On February 28, the United States and Israel launched a joint military assault on Iran that killed Supreme Leader Ayatollah Ali Khamenei and marked the start of a brazen campaign of regime change.

Three days into the assault, more than 780 Iranians have been killed, including 175 children at a primary school. Over 50 people in Lebanon have also died as Israel expands its war across the region, bombing Beirut. Gaza is once again under full blockade, with its borders closed to food and essential humanitarian supplies.

As bombs fall on the cities where my family lives in Iran, Donald Trump calls it an opportunity for Iranian freedom. Some in the diaspora have cheered, laying roses at US embassies. The former Shah’s son, Reza Pahlavi, declared that Iranians were “forever in debt” to American service members.

I have marched in support of Iranian protesters fighting for freedom and liberation, and against the repression and corruption of the current regime. But we must not allow ourselves to be misled as two global imperial powers open a new front of war. Nor can we ignore the political machinery preparing the return of an American-backed monarch to replace Iran’s regime—the son of a king who repressed dissent, ruled for elites, suppressed regional resistance movements, and granted imperial access to Iran’s resources.

This assault was never about what Iranians deserve. If we truly stand for Iranian freedom and liberation, we must ask: Who can free Iran—its own people, foreign bombs, or a restored monarch?

Is this about freedom at all?

The US record of intervention makes clear that freedom, human rights, and alleged threats are repeatedly invoked to justify wars that serve American strategic interests.

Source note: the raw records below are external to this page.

(** one pass: a returned link is a given link, its bump_iter unchanged or
    set to the bump iteration of the pass *)
Lemma pass_links (s : Settings) (bw : option (list BumpWaitRow))
  (iteration simulation_iteration bump_iter_now : Z)
  (links : list PaxLink) (veh : list VehRow) (l' : PaxLink) :
  In l' (flagged_links (flag_bump_overcap_passengers s bw iteration simulation_iteration
                                                     bump_iter_now links veh)) ->
  exists l, In l links /\ same_ride l l' /\
            (bump_iter l' = bump_iter l \/ bump_iter l' = bump_iter_now).
Proof.
  intros Hl'.
  destruct (CAPACITY_CONSTRAINT s) eqn:Hcc, (some_overcap veh) eqn:Hsome.
  - destruct (forced_pass_links s bw iteration simulation_iteration bump_iter_now
                links veh l' Hcc Hsome Hl') as (l & Hl & Hs & Hb).
    exists l. split; [assumption|]. split; [assumption|].
    destruct (existsb _ _) in Hb; auto.
  - destruct (unforced_pass_links s bw iteration simulation_iteration bump_iter_now
                links veh l' (or_intror Hsome) Hl') as (l & Hl & Hs & Hb). eauto.
  - destruct (unforced_pass_links s bw iteration simulation_iteration bump_iter_now
                links veh l' (or_introl Hcc) Hl') as (l & Hl & Hs & Hb). eauto.
  - destruct (unforced_pass_links s bw iteration simulation_iteration bump_iter_now
                links veh l' (or_introl Hcc) Hl') as (l & Hl & Hs & Hb). eauto.
Qed.

End LoopFacts.

(** X13: when the capacity loop, started at a bump iteration of 0 or more,
    comes to an end without an exception, its last bump iteration is not
    below the first, every link it returns is one of the links it was given,
    and the link's bump_iter is either unchanged or the number of one of the
    passes made; so no link that the loader did not count at the start is
    counted at the end. *)
Theorem capacity_loop_only_takes_riders_off (fuel : nat) (s : Bump.Settings)
  (has_capacity_configured : bool) (bw : option (list Sim.BumpWaitRow))
  (iteration simulation_iteration bump_iter_now : Z)
  (pathset_links_df : list Sim.PaxLink) (veh_trips_df : list Sim.VehRow)
  (out : CapacityLoop.Outcome) :
  0 <= bump_iter_now ->
  CapacityLoop.capacity_loop fuel s has_capacity_configured bw iteration
    simulation_iteration bump_iter_now pathset_links_df veh_trips_df = Some (Py.Ok out) ->
  bump_iter_now <= CapacityLoop.out_bump_iter out /\
  forall l', In l' (CapacityLoop.out_links out) ->
    exists l, In l pathset_links_df /\ Enforce.same_ride l l' /\
      (Sim.bump_iter l' = Sim.bump_iter l \/
       bump_iter_now <= Sim.bump_iter l' <= CapacityLoop.out_bump_iter out) /\
      (Load.is_loaded l' = true -> Load.is_loaded l = true).
Proof.
  assert (Hloaded : forall l l' lo hi, Enforce.same_ride l l' -> 0 <= lo ->
            (Sim.bump_iter l' = Sim.bump_iter l \/ lo <= Sim.bump_iter l' <= hi) ->
            Load.is_loaded l' = true -> Load.is_loaded l = true).
  { intros l l' lo hi Hs Hlo Hb. unfold Load.is_loaded.
    replace (Sim.chosen l') with (Sim.chosen l) by (symmetry; apply Hs).
    rewrite !andb_true_iff, !Z.eqb_eq. intros [Hc Hm]. split; [assumption|].
    destruct Hb as [Hb|Hb]; lia. }
  revert bw bump_iter_now pathset_links_df veh_trips_df.
  induction fuel as [|fuel IH]; intros bw bi links veh Hpos Hrun; [discriminate|].
  cbn [CapacityLoop.capacity_loop] in Hrun.
  destruct (Sim.put_passengers_on_vehicles iteration bi links veh) as [veh'|e];
    [|discriminate].
  destruct has_capacity_configured; cbn [negb] in Hrun.
  - set (pass := Bump.flag_bump_overcap_passengers s bw iteration simulation_iteration
                   bi links veh') in *.
    destruct (Bump.chosen_paths_bumped pass =? 0).
    + injection Hrun as <-. cbn [CapacityLoop.out_bump_iter CapacityLoop.out_links].
      split; [lia|]. intros l' Hl'.
      apply find_passenger_vehicle_times_In in Hl' as (l1 & Hl1 & Hs1 & Hb1).
      apply pass_links in Hl1 as (l & Hl & Hs & Hb).
      assert (Hs' : Enforce.same_ride l l') by now apply (same_ride_trans l l1).
      assert (Hb' : Sim.bump_iter l' = Sim.bump_iter l \/ bi <= Sim.bump_iter l' <= bi)
        by (destruct Hb; [left; congruence|right; lia]).
      exists l. split; [assumption|]. split; [assumption|]. split; [assumption|].
      now apply (Hloaded l l' bi bi).
    + apply IH in Hrun as [Hle Hlinks]; [|lia]. split; [lia|].
      intros l' Hl'. apply Hlinks in Hl' as (l1 & Hl1 & Hs1 & Hb1 & _).
      apply pass_links in Hl1 as (l & Hl & Hs & Hb).
      assert (Hs' : Enforce.same_ride l l') by now apply (same_ride_trans l l1).
      assert (Hb' : Sim.bump_iter l' = Sim.bump_iter l \/
                    bi <= Sim.bump_iter l' <= CapacityLoop.out_bump_iter out)
        by (destruct Hb1 as [Hb1|Hb1]; [destruct Hb; [left; congruence|right; lia]
                                        |right; lia]).
      exists l. split; [assumption|]. split; [assumption|]. split; [assumption|].
      now apply (Hloaded l l' bi (CapacityLoop.out_bump_iter out)).
  - injection Hrun as <-. cbn [CapacityLoop.out_bump_iter CapacityLoop.out_links].
    split; [lia|]. intros l' Hl'. exists l'. split; [assumption|].
    split; [apply same_ride_refl|]. split; [now left|trivial].
Qed.

Lemma capacity_loop_only_takes_riders_off_witness :
  0 <= 0 /\
  CapacityLoop.capacity_loop 2 Examples.capacity_on true None 1 0 0
    Examples.four_riders (Examples.two_stop_trip 3)
  = Some (Py.Ok MoreExamples.outcome_of_four) /\
  0 <= CapacityLoop.out_bump_iter MoreExamples.outcome_of_four /\
  forall l', In l' (CapacityLoop.out_links MoreExamples.outcome_of_four) ->
    exists l, In l Examples.four_riders /\ Enforce.same_ride l l' /\
      (Sim.bump_iter l' = Sim.bump_iter l \/
       0 <= Sim.bump_iter l' <= CapacityLoop.out_bump_iter MoreExamples.outcome_of_four) /\
      (Load.is_loaded l' = true -> Load.is_loaded l = true).
Proof.
  split; [lia|]. split; [vm_compute; reflexivity|].
  apply (capacity_loop_only_takes_riders_off 2 Examples.capacity_on true None 1 0 0
           Examples.four_riders (Examples.two_stop_trip 3) MoreExamples.outcome_of_four);
    [lia | vm_compute; reflexivity].
Defined.

(** X14: when the trips have no capacity configured, or capacity_constraint
    is off, the capacity loop is a single pass of the loader whatever the
    loads are: it raises what the loader raises, and otherwise ends with the
    bump iteration and the bump-wait registry it started with, the loaded
    table (with overcap filled in when capacity is configured), and the given
    links with their bump_iter unchanged. *)
Theorem capacity_loop_single_pass (fuel : nat) (s : Bump.Settings)
  (has_capacity_configured : bool) (bw : option (list Sim.BumpWaitRow))
  (iteration simulation_iteration bump_iter_now : Z)
  (pathset_links_df : list Sim.PaxLink) (veh_trips_df : list Sim.VehRow) :
  has_capacity_configured = false \/ Bump.CAPACITY_CONSTRAINT s = false ->
  let run := CapacityLoop.capacity_loop (S fuel) s has_capacity_configured bw iteration
               simulation_iteration bump_iter_now pathset_links_df veh_trips_df in
  match Sim.put_passengers_on_vehicles iteration bump_iter_now pathset_links_df
                                       veh_trips_df with
  | Py.Raise e => run = Some (Py.Raise e)
  | Py.Ok veh_loaded_df =>
      exists out, run = Some (Py.Ok out) /\
        CapacityLoop.out_bump_iter out = bump_iter_now /\
        CapacityLoop.out_bump_wait out = bw /\
        CapacityLoop.out_veh out =
        (if has_capacity_configured
         then Bump.compute_overcap iteration simulation_iteration bump_iter_now veh_loaded_df
         else veh_loaded_df) /\
        forall l', In l' (CapacityLoop.out_links out) ->
          exists l, In l pathset_links_df /\ Enforce.same_ride l l' /\
                    Sim.bump_iter l' = Sim.bump_iter l
  end.
Proof.
  intros H run. unfold run. cbn [CapacityLoop.capacity_loop].
  destruct (Sim.put_passengers_on_vehicles iteration bump_iter_now pathset_links_df
                                           veh_trips_df) as [veh'|e]; [|reflexivity].
  destruct has_capacity_configured; cbn [negb].
  - destruct H as [H|H]; [discriminate|].
    pose proof (flag_bump_unforced s bw iteration simulation_iteration bump_iter_now
                  pathset_links_df veh' (or_introl H)) as Hpass.
    pose proof (unforced_pass_links s bw iteration simulation_iteration bump_iter_now
                  pathset_links_df veh') as Hlinks.
    destruct (Bump.flag_bump_overcap_passengers s bw iteration simulation_iteration
                bump_iter_now pathset_links_df veh') as [n ls vs r].
    injection Hpass as -> _ -> ->. cbn [Bump.chosen_paths_bumped Z.eqb].
    eexists. split; [reflexivity|].
    cbn [CapacityLoop.out_bump_iter CapacityLoop.out_bump_wait CapacityLoop.out_veh
         CapacityLoop.out_links Bump.flagged_links Bump.flagged_veh Bump.flagged_bump_wait].
    repeat split. intros l' Hl'.
    apply find_passenger_vehicle_times_In in Hl' as (l1 & Hl1 & Hs1 & Hb1).
    destruct (Hlinks l1 (or_introl H) Hl1) as (l & Hl & Hs & Hb).
    exists l. split; [assumption|]. split; [now apply (same_ride_trans l l1)|congruence].
  - eexists. split; [reflexivity|].
    cbn [CapacityLoop.out_bump_iter CapacityLoop.out_bump_wait CapacityLoop.out_veh
         CapacityLoop.out_links].
    repeat split. intros l' Hl'. exists l'. split; [assumption|].
    split; [apply same_ride_refl|reflexivity].
Qed.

From US military interventions in Guatemala to Chile to Iraq, promises of liberation have been followed by death, destruction, and foreign control. These interventions secured American strategic advantage and expanded Western capital interests. Trump’s pledge to redevelop a devastated Gaza into the “Riviera of the Middle East” is only the latest illustration. These wars do not benefit ordinary Americans; they drive up the cost of oil, food, and other essentials, while defence contractors and energy corporations reap the profits.

Iran has a deep democratic tradition. In the early 20th century, it established a constitutional order, and in 1953 its democratically elected prime minister, Mohammad Mosaddegh, was overthrown in a CIA- and MI6-orchestrated coup after he nationalized the country’s oil industry to bring its wealth under public control. Western powers backed the reinstatement of Mohammad Reza Pahlavi, the Shah, to secure strategic and economic interests. Western capital prospered as Iranian inequality deepened and democratic possibility narrowed. In 1979, a popular revolution toppled the monarchy, but the uprising was ultimately consolidated by theocratic leadership that crushed leftist and other oppositional forces in its midst.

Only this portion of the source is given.